DC Circuit OKs Limits|for PVC Emissions

     (CN) – Makers of PVC pipe can’t challenge the EPA’s first established limits on pollutants and carcinogens emitted during the manufacturing process, the D.C. Circuit ruled.
     Polyvinyl chloride is a common synthetic plastic commonly used to make water and sewage pipes, but also used for bottles, window frames, packaging, and credit cards.
     “As is true of the making of so many good things, the less one knows, the better one sleeps,” Circuit Judge Nina Pillard began the panel’s 29-page opinion issued May 29. “PVC production results in the emission of more than a dozen known or suspected carcinogens and other hazardous air pollutants, a miasma that includes the known carcinogens 1,3-butadiene, benzene, and vinyl chloride.”
     The Environmental Protection Agency issued its first limits on emissions of air pollutants from PVC production in 2012.
     The rules limit the concentration of organic hazardous air pollutants in process wastewater, in air emitted through process vents, and establish monitoring provisions.
     Last week, the D.C. Circuit upheld the limits against a challenge brought by PVC manufacturers that claimed the agency did not follow proper rulemaking procedures and used faulty data to make its decision.

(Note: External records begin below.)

(** Whether in order or in chunks, every row of tiles is one task. *)
Lemma over_tasks_spec g (task : Z -> Z -> Stores) w :
  good g -> w ∈ over_tasks g task <-> exists b tr, 0 <= b < batch_size g ∧ 0 <= tr < num_tiles_0 g ∧ w ∈ task b tr.
Proof.
  intros Hg. destruct (num_tiles_pos g Hg) as [H0 _]. unfold over_tasks. destruct (sequential g) eqn:Es.
  - rewrite elem_of_loop. setoid_rewrite elem_of_loop. split; [intros (b & ? & tr & ? & ?)|intros (b & tr & ? & ? & ?)]; exists b; [by exists tr|split; [done|by exists tr]].
  - unfold sequential in Es. to_prop. destruct Es as [_ Ht]. assert (Hc : 0 < chunk_size g) by (apply ceil_pos; unfold kMaxNumThreads; lia).
    rewrite schedule_spec by lia. pose proof (ceil_covers (total_tasks g) kMaxNumThreads ltac:(unfold kMaxNumThreads; lia)) as Hcov.
    change (CeilOfRatio (total_tasks g) kMaxNumThreads) with (chunk_size g) in Hcov. change (Z.of_nat (Z.to_nat kMaxNumThreads)) with kMaxNumThreads.
    assert (Hall : forall i, 0 * chunk_size g <= i < Z.min ((0 + kMaxNumThreads) * chunk_size g) (total_tasks g) <-> 0 <= i < batch_size g * num_tiles_0 g)
      by (intros i; unfold total_tasks in *; lia).
    setoid_rewrite Hall. split.
    + intros (i & Hi & Hw). apply (split_range _ _ _ H0) in Hi as (b & tr & Hb & Htr & ->). exists b, tr. split_and!; [lia..|].
      rewrite Z.div_add_l, (Z.div_small tr), Z.add_0_r in Hw by lia. by rewrite Z.add_comm, Z.mod_add, Z.mod_small in Hw by lia.
    + intros (b & tr & Hb & Htr & Hw). exists (b * num_tiles_0 g + tr). split; [apply split_range; [done|]; by exists b, tr|].
      rewrite Z.div_add_l, (Z.div_small tr), Z.add_0_r by lia. by rewrite Z.add_comm, Z.mod_add, Z.mod_small by lia.
Qed.

(** The pool runs as many closures as the counter waits for. *)
Lemma schedule_counts g (task : Z -> Z -> Stores) :
  good g -> sequential g = false -> Z.of_nat (length (schedule (Z.to_nat kMaxNumThreads) g 0 task)) = num_chunks g.
Proof.
  intros Hg Es. unfold sequential in Es. to_prop. destruct Es as [_ Ht]. assert (Hc : 0 < chunk_size g) by (apply ceil_pos; unfold kMaxNumThreads; lia).
  assert (Hlen : forall threads t, 0 <= t -> Z.of_nat (length (schedule threads g t task)) = Z.max 0 (Z.min (Z.of_nat threads) (num_chunks g - t))).
  { induction threads as [|threads IH]; intros t Ht0; [cbn; lia|]. cbn [schedule].
    change (num_chunks g) with (CeilOfRatio (total_tasks g) (chunk_size g)) in *.
    pose proof (ceil_covers (total_tasks g) (chunk_size g) Hc) as Hcov. pose proof (ceil_tight (total_tasks g) (chunk_size g) t Hc) as Htight.
    destruct (Z.leb_spec (Z.min (t * chunk_size g + chunk_size g) (total_tasks g)) (t * chunk_size g)) as [Hle|Hgt]; cbn [length].
    - assert (CeilOfRatio (total_tasks g) (chunk_size g) <= t) by lia. lia.
    - rewrite Nat2Z.inj_succ, IH by lia. assert (t < CeilOfRatio (total_tasks g) (chunk_size g)) by nia. lia. }
  rewrite Hlen by lia. change (num_chunks g) with (CeilOfRatio (total_tasks g) (chunk_size g)).
  assert (Hle : CeilOfRatio (total_tasks g) (chunk_size g) <= kMaxNumThreads).
  { apply Z.le_ngt. intros Hgt. pose proof (ceil_tight (total_tasks g) (chunk_size g) kMaxNumThreads Hc ltac:(unfold kMaxNumThreads in *; lia)) as Htight.
    pose proof (ceil_covers (total_tasks g) kMaxNumThreads ltac:(unfold kMaxNumThreads; lia)) as Hcov. change (CeilOfRatio (total_tasks g) kMaxNumThreads) with (chunk_size g) in Hcov. lia. }
  pose proof (ceil_pos (total_tasks g) (chunk_size g) ltac:(lia) Hc). lia.
Qed.

(** A tile without padding is interior. *)
Lemma unpadded_interior g tr tc : good g -> has_padding g = false -> 0 <= tr < num_tiles_0 g -> 0 <= tc < num_tiles_1 g ->
  tr * tile_H g + tile_H g <= H g ∧ tc * tile_W g + tile_W g <= W g.
Proof.
  intros Hg Hp Htr Htc. unfold has_padding in Hp. to_prop. destruct Hp as [Hp1 Hp2].
  pose proof (ceil_exact (H g) (tile_H g) (good_tile_H g Hg) Hp1) as E1. pose proof (ceil_exact (W g) (tile_W g) (good_tile_W g Hg) Hp2) as E2.
  fold (num_tiles_0 g) in E1. fold (num_tiles_1 g) in E2. pose proof (good_tile_H g Hg). pose proof (good_tile_W g Hg). split; nia.
Qed.

Definition in_tiles (g : Geometry) (b tr tc : Z) : Prop := 0 <= b < batch_size g ∧ 0 <= tr < num_tiles_0 g ∧ 0 <= tc < num_tiles_1 g.
Definition all_cells (g : Geometry) (src : Buffer) (w : Z * Z) : Prop := exists b tr tc, in_tiles g b tr tc ∧ tile_cells g src b tr tc w.
(** The rows of the padded tiles are whole vectors. *)
Definition whole_vectors (g : Geometry) : Prop :=
  packing_factor g = 1 -> has_padding g = true -> H g <> 1 -> (tile_W g * itemsize g) mod N8 = 0.

Lemma tile_task_spec g src b tr w :
  good g -> (packing_factor g = 1 -> has_padding g = true -> (tile_W g * itemsize g) mod N8 = 0) -> 0 <= tr < num_tiles_0 g ->
  w ∈ tile_task N8 N16 g src b tr <-> exists tc, 0 <= tc < num_tiles_1 g ∧ tile_cells g src b tr tc w.
Proof.
  intros Hg Hvec Htr. unfold tile_task. rewrite elem_of_loop, dispatch_packing by done. fold (row_bytes_tag g).
  assert (Hone : forall tc, 0 <= tc < num_tiles_1 g ->
    w ∈ (if negb (has_padding g) || interior g tr tc
         then CopyTilePackedNoPadding N8 N16 g (packing_factor g) (row_bytes_tag g) src (b * matrix_size_bytes g) (tile_origin g b tr tc) tr tc
         else CopyTilePackedWithPadding N8 g (packing_factor g) src (b * matrix_size_bytes g) (tile_origin g b tr tc) tr tc) <-> tile_cells g src b tr tc w).
  { intros tc Htc. destruct (negb (has_padding g) || interior g tr tc) eqn:Ei.
    - assert (tr * tile_H g + tile_H g <= H g ∧ tc * tile_W g + tile_W g <= W g) as [? ?]; [|by apply copy_nopad_spec].
      destruct (has_padding g) eqn:Ep; [|by apply unpadded_interior]. cbn in Ei. unfold interior in Ei. to_prop. lia.
    - destruct (has_padding g) eqn:Ep; [|done]. apply copy_padded_spec; [done| |by auto]. apply ceil_tight; [apply Hg|done]. }
  unfold tile_origin in Hone. split; intros (tc & Htc & Hw); exists tc; (split; [done|]); by apply Hone.
Qed.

     “Several of petitioners’ challenges to the rule are barred because they were not raised during the notice and comment period,” Pillard wrote.
     The manufacturers also failed to show that the EPA has unreasonably delayed its decision on petitioners’ request for reconsideration.
     “The agency is actively gathering additional data to inform its action on reconsideration, anticipates holding open a new notice and comment period, and predicts that it will complete reconsideration by a date certain (April 2016),” the opinion stated. “There is thus neither a functional denial nor any suggestion in this record that the agency has finished reconsideration but refused to acknowledge it.”
     There is no evidence that the EPA’s limit on wastewater pollutants will materially change, which matters because the manufacturers will be unable to show they were injured by a delay if the costs to comply with the EPA’s ultimate rule remain the same, the panel held.
     Circuit Judge Brett Kavanaugh dissented in part, and said that petitioners should be granted a stay since the EPA did not oppose one.
     But the majority said that the dissent “oversimplifies EPA’s position and does not account for the interests of other stakeholders who supported the rule and who themselves stand to suffer harm from EPA inaction.”
     Pillard continued: “The risk is that an agency could circumvent the rulemaking process through litigation concessions, thereby denying interested parties the opportunity to oppose or otherwise comment on significant changes in regulatory policy. If an agency could engage in rescission by concession, the doctrine requiring agencies to give reasons before they rescind rules would be a dead letter.”
     Circuit Judge Judith Rogers joined Pillard’s opinion in full.